[Stored data]
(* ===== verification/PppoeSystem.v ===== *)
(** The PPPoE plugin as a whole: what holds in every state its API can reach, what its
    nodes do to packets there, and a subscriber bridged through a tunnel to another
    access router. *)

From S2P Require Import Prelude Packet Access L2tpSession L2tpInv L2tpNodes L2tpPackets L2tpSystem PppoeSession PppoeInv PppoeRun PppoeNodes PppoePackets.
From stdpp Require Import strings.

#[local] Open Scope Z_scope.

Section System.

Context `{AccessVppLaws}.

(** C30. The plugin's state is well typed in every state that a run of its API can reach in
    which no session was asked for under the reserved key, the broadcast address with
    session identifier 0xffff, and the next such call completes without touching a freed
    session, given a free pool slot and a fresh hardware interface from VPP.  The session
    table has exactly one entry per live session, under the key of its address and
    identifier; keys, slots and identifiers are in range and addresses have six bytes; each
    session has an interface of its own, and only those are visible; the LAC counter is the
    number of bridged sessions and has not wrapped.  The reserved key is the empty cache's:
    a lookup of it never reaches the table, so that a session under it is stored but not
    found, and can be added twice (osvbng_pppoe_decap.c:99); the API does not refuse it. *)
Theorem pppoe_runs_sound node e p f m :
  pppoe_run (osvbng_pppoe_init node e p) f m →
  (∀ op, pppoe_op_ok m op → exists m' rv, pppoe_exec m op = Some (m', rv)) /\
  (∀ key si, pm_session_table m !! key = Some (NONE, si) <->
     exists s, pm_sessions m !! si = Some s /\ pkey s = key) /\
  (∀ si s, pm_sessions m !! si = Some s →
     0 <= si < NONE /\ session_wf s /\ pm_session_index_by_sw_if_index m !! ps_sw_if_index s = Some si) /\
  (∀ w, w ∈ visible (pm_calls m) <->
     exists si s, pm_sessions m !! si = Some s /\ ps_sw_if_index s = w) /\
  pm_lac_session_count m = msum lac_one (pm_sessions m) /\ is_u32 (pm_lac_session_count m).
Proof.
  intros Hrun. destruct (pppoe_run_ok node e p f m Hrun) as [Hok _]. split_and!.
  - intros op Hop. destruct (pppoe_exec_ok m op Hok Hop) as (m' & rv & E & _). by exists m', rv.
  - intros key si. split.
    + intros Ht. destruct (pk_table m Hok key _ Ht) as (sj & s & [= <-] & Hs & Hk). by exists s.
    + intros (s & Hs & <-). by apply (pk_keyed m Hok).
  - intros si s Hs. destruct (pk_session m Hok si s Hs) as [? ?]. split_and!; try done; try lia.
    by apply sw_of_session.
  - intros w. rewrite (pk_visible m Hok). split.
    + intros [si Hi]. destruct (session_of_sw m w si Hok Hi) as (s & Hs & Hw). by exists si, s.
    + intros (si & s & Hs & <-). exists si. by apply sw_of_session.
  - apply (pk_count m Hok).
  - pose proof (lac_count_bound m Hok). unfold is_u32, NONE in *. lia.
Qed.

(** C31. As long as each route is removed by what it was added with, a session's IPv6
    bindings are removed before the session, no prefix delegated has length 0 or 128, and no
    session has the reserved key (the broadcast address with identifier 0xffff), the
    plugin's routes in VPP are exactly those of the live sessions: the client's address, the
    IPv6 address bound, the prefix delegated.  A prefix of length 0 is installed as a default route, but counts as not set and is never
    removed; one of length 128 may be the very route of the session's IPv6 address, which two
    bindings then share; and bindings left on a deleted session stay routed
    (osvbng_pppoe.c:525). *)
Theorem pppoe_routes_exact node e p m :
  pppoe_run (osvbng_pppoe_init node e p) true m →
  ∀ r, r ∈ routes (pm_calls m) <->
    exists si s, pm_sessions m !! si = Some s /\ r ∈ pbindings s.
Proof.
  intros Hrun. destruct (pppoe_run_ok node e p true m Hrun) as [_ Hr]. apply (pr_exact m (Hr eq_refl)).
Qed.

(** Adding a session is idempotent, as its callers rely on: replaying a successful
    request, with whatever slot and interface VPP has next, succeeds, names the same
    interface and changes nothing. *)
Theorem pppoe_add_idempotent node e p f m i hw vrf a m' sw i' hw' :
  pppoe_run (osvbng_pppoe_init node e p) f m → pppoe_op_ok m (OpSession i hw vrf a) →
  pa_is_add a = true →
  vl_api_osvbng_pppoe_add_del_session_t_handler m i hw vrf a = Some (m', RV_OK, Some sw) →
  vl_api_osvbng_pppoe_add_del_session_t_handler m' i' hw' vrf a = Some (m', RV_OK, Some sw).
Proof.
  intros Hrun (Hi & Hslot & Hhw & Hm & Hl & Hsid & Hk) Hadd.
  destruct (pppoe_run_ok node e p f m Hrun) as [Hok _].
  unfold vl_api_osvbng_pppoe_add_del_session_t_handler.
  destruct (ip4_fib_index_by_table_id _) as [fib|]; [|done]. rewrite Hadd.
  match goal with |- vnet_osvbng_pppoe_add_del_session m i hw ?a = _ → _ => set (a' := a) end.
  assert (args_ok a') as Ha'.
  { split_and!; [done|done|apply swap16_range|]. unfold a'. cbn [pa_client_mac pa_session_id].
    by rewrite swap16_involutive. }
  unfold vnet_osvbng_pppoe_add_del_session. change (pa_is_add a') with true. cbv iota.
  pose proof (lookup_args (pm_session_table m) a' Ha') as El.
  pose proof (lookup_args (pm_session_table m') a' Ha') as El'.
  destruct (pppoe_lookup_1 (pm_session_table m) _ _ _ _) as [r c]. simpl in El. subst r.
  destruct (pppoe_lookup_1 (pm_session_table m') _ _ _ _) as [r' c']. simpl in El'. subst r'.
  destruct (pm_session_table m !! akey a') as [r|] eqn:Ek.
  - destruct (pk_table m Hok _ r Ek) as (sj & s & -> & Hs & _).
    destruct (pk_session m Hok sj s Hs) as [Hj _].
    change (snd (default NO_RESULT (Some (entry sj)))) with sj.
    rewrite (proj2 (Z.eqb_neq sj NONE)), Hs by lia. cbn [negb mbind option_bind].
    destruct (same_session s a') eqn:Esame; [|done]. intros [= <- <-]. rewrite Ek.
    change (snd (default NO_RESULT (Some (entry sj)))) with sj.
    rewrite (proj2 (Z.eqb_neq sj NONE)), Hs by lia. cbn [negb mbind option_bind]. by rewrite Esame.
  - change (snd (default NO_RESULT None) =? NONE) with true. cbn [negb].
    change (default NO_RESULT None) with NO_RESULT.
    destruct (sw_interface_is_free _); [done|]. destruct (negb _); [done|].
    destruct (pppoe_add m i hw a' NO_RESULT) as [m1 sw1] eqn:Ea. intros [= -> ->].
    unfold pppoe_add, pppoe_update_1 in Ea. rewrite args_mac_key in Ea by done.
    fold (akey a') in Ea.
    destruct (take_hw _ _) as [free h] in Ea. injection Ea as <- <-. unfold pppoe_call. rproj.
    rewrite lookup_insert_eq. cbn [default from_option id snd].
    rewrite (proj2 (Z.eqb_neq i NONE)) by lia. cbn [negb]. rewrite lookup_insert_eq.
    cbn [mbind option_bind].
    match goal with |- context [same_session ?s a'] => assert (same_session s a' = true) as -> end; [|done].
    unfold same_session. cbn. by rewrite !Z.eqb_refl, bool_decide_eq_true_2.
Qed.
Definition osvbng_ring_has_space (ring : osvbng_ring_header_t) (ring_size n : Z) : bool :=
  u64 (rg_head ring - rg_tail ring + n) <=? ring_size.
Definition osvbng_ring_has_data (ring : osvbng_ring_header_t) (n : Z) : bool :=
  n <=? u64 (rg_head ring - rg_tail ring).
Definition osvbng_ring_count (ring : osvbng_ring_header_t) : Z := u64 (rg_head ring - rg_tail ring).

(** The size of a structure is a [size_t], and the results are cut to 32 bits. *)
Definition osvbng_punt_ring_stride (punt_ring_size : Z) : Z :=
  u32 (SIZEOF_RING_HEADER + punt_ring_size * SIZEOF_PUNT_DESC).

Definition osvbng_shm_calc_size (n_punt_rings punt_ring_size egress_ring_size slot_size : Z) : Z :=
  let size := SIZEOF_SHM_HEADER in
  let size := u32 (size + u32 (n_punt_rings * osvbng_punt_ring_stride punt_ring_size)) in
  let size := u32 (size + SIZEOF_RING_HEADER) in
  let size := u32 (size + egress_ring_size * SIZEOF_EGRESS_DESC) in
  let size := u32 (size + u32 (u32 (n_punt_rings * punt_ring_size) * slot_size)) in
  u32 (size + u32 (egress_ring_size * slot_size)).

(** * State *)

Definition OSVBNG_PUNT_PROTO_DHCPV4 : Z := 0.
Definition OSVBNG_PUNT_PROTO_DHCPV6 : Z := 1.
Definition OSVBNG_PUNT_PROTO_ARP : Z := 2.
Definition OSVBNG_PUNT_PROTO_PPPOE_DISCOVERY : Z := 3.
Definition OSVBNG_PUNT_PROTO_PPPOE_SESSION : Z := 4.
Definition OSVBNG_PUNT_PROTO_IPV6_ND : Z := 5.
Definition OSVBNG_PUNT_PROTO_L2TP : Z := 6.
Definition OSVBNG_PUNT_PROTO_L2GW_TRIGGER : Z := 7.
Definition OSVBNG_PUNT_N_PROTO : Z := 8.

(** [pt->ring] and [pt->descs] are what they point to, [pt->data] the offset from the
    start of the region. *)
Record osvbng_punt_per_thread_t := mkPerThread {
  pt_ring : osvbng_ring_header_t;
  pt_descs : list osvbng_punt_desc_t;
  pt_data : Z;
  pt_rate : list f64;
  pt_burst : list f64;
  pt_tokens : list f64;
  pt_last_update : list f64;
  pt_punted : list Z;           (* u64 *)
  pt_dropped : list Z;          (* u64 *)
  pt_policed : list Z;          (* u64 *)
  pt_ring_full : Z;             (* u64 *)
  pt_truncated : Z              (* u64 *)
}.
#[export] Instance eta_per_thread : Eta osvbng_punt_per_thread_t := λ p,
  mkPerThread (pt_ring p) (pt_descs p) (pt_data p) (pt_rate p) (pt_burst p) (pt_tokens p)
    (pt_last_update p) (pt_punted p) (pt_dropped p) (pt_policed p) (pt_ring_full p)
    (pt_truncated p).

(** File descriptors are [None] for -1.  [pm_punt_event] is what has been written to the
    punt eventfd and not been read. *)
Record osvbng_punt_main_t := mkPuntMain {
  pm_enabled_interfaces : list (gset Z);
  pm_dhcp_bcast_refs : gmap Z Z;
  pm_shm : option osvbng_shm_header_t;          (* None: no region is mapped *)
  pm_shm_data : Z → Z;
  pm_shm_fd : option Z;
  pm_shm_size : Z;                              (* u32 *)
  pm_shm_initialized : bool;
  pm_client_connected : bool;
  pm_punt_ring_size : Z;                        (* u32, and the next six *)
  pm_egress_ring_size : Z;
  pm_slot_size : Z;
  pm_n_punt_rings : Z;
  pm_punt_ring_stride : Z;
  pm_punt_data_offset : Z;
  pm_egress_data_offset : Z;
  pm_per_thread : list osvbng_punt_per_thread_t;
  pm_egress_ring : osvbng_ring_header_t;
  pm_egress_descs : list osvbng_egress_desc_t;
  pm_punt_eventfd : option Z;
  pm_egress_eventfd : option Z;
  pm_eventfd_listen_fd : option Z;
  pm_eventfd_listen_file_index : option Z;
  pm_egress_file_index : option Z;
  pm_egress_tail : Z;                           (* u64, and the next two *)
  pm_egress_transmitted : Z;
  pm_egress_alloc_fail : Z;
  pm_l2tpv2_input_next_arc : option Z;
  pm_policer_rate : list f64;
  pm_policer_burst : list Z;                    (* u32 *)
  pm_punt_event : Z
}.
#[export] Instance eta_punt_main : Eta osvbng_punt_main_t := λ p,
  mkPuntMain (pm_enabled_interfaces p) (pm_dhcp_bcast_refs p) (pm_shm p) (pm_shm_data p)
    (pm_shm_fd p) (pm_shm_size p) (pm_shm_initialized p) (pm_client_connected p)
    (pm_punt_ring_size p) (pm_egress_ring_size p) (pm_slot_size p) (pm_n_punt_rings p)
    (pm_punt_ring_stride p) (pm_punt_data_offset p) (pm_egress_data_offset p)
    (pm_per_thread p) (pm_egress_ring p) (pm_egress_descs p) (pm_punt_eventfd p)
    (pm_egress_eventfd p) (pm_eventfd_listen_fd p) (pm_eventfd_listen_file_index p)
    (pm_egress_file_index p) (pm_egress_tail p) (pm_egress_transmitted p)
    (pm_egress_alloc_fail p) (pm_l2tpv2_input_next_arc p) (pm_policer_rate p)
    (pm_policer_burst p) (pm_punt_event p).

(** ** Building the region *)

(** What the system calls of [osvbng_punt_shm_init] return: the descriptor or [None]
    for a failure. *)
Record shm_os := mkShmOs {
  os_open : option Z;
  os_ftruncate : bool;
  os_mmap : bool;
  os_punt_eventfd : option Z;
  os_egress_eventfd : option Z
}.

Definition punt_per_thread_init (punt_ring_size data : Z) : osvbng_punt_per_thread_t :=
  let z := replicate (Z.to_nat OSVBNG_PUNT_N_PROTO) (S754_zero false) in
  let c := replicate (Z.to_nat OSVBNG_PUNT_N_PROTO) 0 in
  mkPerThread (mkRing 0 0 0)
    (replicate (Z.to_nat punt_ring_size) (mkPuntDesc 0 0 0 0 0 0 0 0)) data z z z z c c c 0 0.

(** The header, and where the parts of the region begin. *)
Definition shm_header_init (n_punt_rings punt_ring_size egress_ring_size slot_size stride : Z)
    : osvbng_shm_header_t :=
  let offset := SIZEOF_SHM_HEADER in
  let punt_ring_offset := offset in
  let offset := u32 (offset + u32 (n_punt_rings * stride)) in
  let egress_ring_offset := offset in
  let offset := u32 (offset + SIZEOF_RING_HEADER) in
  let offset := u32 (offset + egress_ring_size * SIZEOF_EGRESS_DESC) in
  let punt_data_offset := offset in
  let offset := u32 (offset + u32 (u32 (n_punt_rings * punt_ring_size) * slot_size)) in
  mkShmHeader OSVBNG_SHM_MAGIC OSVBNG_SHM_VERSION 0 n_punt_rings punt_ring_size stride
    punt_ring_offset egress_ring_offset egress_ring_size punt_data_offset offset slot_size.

Task item ->
In the entries above, count each line with "Record"; reply with the total only.

Exercise response ->
3